Figure 6. RNAi and inducible immune pathways are functional in Hsf-deficient flies.

(a) Eye phenotype of 5 to 7-day-old flies expressing a hairpin RNA targeting the Drosophila Inhibitor of Apoptosis thread (th^RNAi) and Heat shock factor (Hsf  ^RNAi). The genetic background of the Hsf  ^RNAi line was used as a control (Ctrl). No eye phenotype was observed in control and Hsf  ^RNAi flies that do not expressing the th^RNAi transgene. Five representative images are shown for each genotype. (b) In vivo RNAi reporter assay. Reporter plasmids encoding Firefly (Fluc) and Renilla (Ren) luciferase were transfected along with Fluc specific dsRNA or non-specific control dsRNA in Hsf ⁴ and Dcr2^-/- mutant flies and their wild-type controls (CnBw and y¹w¹, respectively). Reporter gene activity was measured in fly lysates at three days after transfection.

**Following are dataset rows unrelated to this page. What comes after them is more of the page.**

(** * KL-G2 label printer utility: a model of [klg2.c]

    The program talks to the printer over two USB bulk endpoints.  The
    model keeps the C program's shape: every [printer_*] function is a
    computation in a small monad [M] that threads the observable state
    of the process (the frames handed to the OUT endpoint, the number of
    IN transfers made, the memory errors committed) and that can stop
    in [abort()].  The device and everything else the C code does not
    control are collected in one record, [host].

    Integers are in [Z], with the wrap-around of the C types written
    out ([u8], [u32]); buffers are lists of bytes.  An access outside a
    buffer is recorded in the world and the run goes on, so that what
    the control flow does next can still be stated.  Left out: the
    diagnostics on stderr, the work of libc's [getopt] and [atoi] on the
    command line ([handle_options] takes their results), the failure of
    [calloc], and a bulk transfer that never completes: the transfers
    are made without a timeout, so that a device that stops answering
    hangs the process, while the host of the model always answers. *)

From stdpp Require Import list.
From Stdlib Require Import ZArith Lia.

Local Open Scope Z_scope.

(** ** Constants and enumerations *)

Definition KLG2_EPSIZE : Z := 0x40.

(** Valid output endpoint transfer sizes. *)
Inductive EPSIZE_T := EPSIZE_1 | EPSIZE_16 | EPSIZE_64.

Definition epsize_val (e : EPSIZE_T) : Z :=
  match e with EPSIZE_1 => 1 | EPSIZE_16 => 16 | EPSIZE_64 => 64 end.

Inductive TAPECODE_T :=
  | TAPECODE_NOTAPE | TAPECODE_6MM | TAPECODE_9MM
  | TAPECODE_12MM | TAPECODE_18MM | TAPECODE_24MM.

Definition tapecode_val (t : TAPECODE_T) : Z :=
  match t with
  | TAPECODE_NOTAPE => 0x0000
  | TAPECODE_6MM => 0x8100
  | TAPECODE_9MM => 0x8500
  | TAPECODE_12MM => 0x8303
  | TAPECODE_18MM => 0x8703
  | TAPECODE_24MM => 0x8603
  end.

Inductive MARGINCODE_T :=
  | MARGINCODE_SMALL | MARGINCODE_MEDIUM | MARGINCODE_LARGE | MARGINCODE_NOFEED.

Definition margincode_val (m : MARGINCODE_T) : Z :=
  match m with
  | MARGINCODE_SMALL => 0x40
  | MARGINCODE_MEDIUM => 0x80
  | MARGINCODE_LARGE => 0x02
  | MARGINCODE_NOFEED => 0x01
  end.

Inductive DENSITYCODE_T :=
  | DENSITYCODE_1 | DENSITYCODE_2 | DENSITYCODE_3 | DENSITYCODE_4 | DENSITYCODE_5.

Definition densitycode_val (d : DENSITYCODE_T) : Z :=
  match d with
  | DENSITYCODE_1 => 0xFE
  | DENSITYCODE_2 => 0xFF
  | DENSITYCODE_3 => 0x00
  | DENSITYCODE_4 => 0x01
  | DENSITYCODE_5 => 0x02
  end.

Inductive CUTTERCODE_T := CUTTERCODE_FULLCUT | CUTTERCODE_HALFCUT | CUTTERCODE_NOCUT.

Definition cuttercode_val (c : CUTTERCODE_T) : Z :=
  match c with
  | CUTTERCODE_FULLCUT => 0x00
  | CUTTERCODE_HALFCUT => 1
  | CUTTERCODE_NOCUT => 0xFF
  end.

Inductive OPERMODE_T :=
  | OPERATION_PRINT | OPERATION_FEED | OPERATION_CUT | OPERATION_HALFCUT.

(** The option globals, as [handle_options] leaves them. *)
Record options := {
  opt_density : DENSITYCODE_T;
  opt_margin : MARGINCODE_T;
  opt_tape : TAPECODE_T;
  opt_cutter : CUTTERCODE_T;
  opt_operation : OPERMODE_T
}.

Definition default_options : options :=
  {| opt_density := DENSITYCODE_3; opt_margin := MARGINCODE_SMALL;
     opt_tape := TAPECODE_12MM; opt_cutter := CUTTERCODE_HALFCUT;
     opt_operation := OPERATION_PRINT |}.

Definition PRINTER_ACK : Z := 0x06.
Definition PRINTER_NAK : Z := 0x1E.
Definition PRINTER_STX : Z := 0x02.

Definition IMAGE_ROWS : Z := 128.

(** C integer conversions that the code relies on. *)
Definition u8 (z : Z) : Z := z mod 256.
Definition u32 (z : Z) : Z := z mod 2 ^ 32.

(** ** The world outside the program *)

(** What the process cannot decide: the outcome of each bulk transfer
    and the content of memory it reads without having written it. *)
Record host := {
  (** [bulk_out k frame]: return code and byte count of the [k]-th
      transfer to the OUT endpoint *)
  bulk_out : nat → list Z → Z * Z;
  (** [bulk_in k]: return code and bytes of the [k]-th transfer from
      the IN endpoint *)
  bulk_in : nat → Z * list Z;
  (** content of the uninitialised [block] array of
      [printer_send_raster], by index *)
  stack_cell : Z → Z;
  (** what a read past the end of the pattern buffer yields, by index *)
  beyond : Z → Z;
  (** libc's [fscanf(fin, "%u %u\n", &w, &h)] on the bytes left in the
      stream: the two numbers and the rest of the stream when both
      conversions succeed *)
  scan_dims : list Z → option (Z * Z * list Z);
  (** results of [libusb_init], [libusb_open_device_with_vid_pid] (is
      the handle non-null) and [libusb_claim_interface] *)
  usb_init : Z;
  usb_open : bool;
  usb_claim : Z
}.

(** Memory errors (undefined behaviour in C) are recorded, not hidden. *)
Inductive fault :=
  | OobRead (index : Z)
  | OobWrite (index : Z).

Record world := {
  sent : list (list Z);   (* frames submitted to the OUT endpoint, oldest first *)
  received : nat;         (* number of IN transfers made *)
  faults : list fault     (* out-of-bounds accesses, oldest first *)
}.

Definition boot : world := {| sent := []; received := 0; faults := [] |}.

(** How a computation ends: it returns, the process dies in [abort()],
    or it never returns. *)
Inductive outcome (A : Type) :=
  | Ret (a : A) (w : world)
  | Abort (w : world)
  | Diverge.
Arguments Ret {A} a w.
Arguments Abort {A} w.
Arguments Diverge {A}.

Definition M (A : Type) : Type := world → outcome A.

#[global] Instance M_ret : MRet M := λ A a w, Ret a w.
#[global] Instance M_bind : MBind M := λ A B f m w,
  match m w with
  | Ret a w' => f a w'
  | Abort w' => Abort w'
  | Diverge => Diverge
  end.

Definition abort {A} : M A := λ w, Abort w.
Definition diverge {A} : M A := λ _, Diverge.

Definition world_of {A} (o : outcome A) (dflt : world) : world :=
  match o with Ret _ w => w | Abort w => w | Diverge => dflt end.

Definition push_frame (f : list Z) (w : world) : world :=
  {| sent := sent w ++ [f]; received := received w; faults := faults w |}.

Definition log_fault (x : fault) : M unit :=
  λ w, Ret () {| sent := sent w; received := received w; faults := faults w ++ [x] |}.

Section Printer.

Variable hw : host.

Fold silencing by Fluc dsRNA relative to control dsRNA was calculated and presented as the percentage of silencing relative to wild-type controls (see Fig. S6 for Fluc/Ren ratios of all samples). Bars represent mean and s.d. of three pools of five flies for each genotype. (c) Expression of inducible immune genes at 24 hpi with DCV (TCID₅₀ = 10,000) determined by RT-qPCR in wild-type or Hsf ⁴ mutant flies. Expression of the gene of interest was normalized to transcript levels of the housekeeping gene Ribosomal Protein 49 and expressed as fold change relative to mock infection (Tris buffer). Data are mean and s.d. of three independent pools of 15 female flies for each genotype. Student’s t-tests were used to compare the difference in expression between wild-type and mutant flies (*P < 0.05).